_ASSIGNMENT_. This exercise calls for every line of the listing below that contains the word "kernel".
──────────────────────────────
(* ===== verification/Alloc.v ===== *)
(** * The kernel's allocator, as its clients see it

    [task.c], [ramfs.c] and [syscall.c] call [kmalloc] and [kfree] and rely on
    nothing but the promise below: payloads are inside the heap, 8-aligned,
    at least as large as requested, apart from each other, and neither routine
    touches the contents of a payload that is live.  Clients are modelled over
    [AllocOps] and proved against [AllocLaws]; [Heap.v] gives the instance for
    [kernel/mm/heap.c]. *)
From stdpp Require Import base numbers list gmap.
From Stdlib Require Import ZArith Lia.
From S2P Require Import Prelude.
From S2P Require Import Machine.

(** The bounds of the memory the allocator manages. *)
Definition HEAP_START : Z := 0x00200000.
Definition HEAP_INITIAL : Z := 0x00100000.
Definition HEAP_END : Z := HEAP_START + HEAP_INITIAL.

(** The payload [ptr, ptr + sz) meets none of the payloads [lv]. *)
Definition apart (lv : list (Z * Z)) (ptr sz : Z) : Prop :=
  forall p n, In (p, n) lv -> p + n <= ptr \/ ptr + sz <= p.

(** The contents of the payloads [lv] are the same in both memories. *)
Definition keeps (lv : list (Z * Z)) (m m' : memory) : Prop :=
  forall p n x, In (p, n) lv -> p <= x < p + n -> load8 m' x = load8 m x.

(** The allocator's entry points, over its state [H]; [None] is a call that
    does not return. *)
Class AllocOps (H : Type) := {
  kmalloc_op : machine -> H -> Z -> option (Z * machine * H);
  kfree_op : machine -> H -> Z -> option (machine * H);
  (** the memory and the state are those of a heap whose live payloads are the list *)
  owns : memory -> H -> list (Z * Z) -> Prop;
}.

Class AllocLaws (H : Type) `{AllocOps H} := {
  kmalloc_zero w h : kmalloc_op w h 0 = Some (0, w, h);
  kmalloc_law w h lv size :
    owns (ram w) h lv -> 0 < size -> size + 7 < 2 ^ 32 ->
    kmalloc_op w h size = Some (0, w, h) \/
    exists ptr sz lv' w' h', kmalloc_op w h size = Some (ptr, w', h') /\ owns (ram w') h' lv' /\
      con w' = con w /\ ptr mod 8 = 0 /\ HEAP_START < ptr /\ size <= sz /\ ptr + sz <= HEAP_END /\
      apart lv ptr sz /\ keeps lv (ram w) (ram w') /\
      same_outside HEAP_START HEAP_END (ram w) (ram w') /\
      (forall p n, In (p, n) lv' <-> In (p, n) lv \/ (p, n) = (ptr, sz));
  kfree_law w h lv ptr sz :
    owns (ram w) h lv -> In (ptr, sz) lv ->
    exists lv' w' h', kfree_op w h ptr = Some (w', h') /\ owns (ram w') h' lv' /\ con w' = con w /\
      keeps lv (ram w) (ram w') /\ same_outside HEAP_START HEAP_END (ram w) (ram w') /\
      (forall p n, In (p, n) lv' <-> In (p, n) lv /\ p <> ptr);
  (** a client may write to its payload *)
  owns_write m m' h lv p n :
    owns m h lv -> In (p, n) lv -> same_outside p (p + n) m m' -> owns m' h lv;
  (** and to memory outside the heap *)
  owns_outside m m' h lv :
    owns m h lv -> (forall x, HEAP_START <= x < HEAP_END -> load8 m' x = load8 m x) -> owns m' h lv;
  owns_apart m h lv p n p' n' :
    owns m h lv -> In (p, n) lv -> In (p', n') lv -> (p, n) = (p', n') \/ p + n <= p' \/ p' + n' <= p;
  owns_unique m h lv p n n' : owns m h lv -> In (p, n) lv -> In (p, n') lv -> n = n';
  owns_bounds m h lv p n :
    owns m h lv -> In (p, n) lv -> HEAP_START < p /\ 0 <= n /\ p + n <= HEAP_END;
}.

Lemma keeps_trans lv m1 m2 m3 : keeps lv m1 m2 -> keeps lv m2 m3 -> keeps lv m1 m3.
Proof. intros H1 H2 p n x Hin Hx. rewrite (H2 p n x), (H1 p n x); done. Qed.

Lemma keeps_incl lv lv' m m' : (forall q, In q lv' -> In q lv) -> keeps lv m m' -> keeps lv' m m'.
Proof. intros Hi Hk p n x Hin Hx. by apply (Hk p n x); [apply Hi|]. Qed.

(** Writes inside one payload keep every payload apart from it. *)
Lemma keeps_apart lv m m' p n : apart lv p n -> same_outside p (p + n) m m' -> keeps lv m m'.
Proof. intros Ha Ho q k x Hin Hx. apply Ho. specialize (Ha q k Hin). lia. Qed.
──────────────────────────────
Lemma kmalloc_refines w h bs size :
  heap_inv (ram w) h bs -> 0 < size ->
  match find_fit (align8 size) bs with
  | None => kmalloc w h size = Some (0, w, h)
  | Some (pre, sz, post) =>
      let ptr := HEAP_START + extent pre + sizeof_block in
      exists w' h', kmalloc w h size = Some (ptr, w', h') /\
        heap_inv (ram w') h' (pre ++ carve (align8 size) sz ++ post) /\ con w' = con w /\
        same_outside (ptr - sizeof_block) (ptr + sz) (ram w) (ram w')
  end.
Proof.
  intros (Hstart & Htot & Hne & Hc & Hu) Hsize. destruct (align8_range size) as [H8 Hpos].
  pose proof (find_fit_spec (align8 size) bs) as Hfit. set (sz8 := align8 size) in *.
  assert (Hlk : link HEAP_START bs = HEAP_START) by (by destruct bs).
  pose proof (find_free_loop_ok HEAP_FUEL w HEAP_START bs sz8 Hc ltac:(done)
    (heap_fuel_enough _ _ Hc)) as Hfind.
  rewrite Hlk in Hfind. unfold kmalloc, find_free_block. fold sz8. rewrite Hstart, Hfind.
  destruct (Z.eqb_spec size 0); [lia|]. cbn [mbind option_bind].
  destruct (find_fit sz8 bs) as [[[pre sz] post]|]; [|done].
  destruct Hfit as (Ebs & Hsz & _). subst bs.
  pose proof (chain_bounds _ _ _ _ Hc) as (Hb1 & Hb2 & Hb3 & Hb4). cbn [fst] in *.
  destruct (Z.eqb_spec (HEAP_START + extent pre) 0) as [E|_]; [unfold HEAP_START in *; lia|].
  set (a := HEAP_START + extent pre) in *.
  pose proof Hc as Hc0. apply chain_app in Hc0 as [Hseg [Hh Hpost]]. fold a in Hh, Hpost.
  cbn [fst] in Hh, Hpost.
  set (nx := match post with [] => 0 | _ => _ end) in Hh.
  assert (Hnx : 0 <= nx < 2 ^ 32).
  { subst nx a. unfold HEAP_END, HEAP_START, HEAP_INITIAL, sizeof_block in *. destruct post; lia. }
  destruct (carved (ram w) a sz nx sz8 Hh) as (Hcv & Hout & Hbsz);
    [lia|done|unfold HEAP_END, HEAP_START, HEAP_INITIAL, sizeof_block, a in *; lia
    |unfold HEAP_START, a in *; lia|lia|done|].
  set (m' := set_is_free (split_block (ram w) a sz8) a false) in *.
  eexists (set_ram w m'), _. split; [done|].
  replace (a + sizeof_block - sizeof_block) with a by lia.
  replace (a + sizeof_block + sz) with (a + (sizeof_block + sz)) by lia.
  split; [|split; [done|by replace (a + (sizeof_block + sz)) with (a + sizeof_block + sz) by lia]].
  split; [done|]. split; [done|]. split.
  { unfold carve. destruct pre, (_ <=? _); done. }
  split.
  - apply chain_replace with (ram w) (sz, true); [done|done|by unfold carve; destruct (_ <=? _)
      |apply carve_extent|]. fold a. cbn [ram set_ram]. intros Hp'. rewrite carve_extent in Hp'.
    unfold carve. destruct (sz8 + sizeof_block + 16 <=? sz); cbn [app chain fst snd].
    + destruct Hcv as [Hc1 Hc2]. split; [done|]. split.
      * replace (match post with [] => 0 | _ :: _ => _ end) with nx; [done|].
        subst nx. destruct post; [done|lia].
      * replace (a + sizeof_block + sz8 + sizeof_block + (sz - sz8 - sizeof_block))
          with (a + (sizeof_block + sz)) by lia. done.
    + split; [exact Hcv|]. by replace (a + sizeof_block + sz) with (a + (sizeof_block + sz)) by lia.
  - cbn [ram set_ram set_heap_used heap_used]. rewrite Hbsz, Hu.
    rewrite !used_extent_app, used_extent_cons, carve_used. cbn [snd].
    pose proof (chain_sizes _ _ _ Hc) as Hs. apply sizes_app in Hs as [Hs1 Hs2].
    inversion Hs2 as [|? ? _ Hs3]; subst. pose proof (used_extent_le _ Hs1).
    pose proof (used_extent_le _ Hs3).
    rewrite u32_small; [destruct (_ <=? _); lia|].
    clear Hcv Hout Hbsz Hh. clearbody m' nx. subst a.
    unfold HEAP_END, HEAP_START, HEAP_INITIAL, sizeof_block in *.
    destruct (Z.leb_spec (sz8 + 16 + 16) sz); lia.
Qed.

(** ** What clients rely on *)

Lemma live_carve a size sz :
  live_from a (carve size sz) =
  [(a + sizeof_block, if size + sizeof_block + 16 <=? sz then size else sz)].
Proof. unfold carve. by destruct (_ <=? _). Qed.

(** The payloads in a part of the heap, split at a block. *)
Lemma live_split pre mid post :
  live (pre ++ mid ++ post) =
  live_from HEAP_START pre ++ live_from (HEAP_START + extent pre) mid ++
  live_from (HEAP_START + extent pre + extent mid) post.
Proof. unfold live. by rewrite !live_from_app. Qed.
──────────────────────────────
_EXERCISE ANSWER_.
(** * The kernel's allocator, as its clients see it
    [kernel/mm/heap.c]. *)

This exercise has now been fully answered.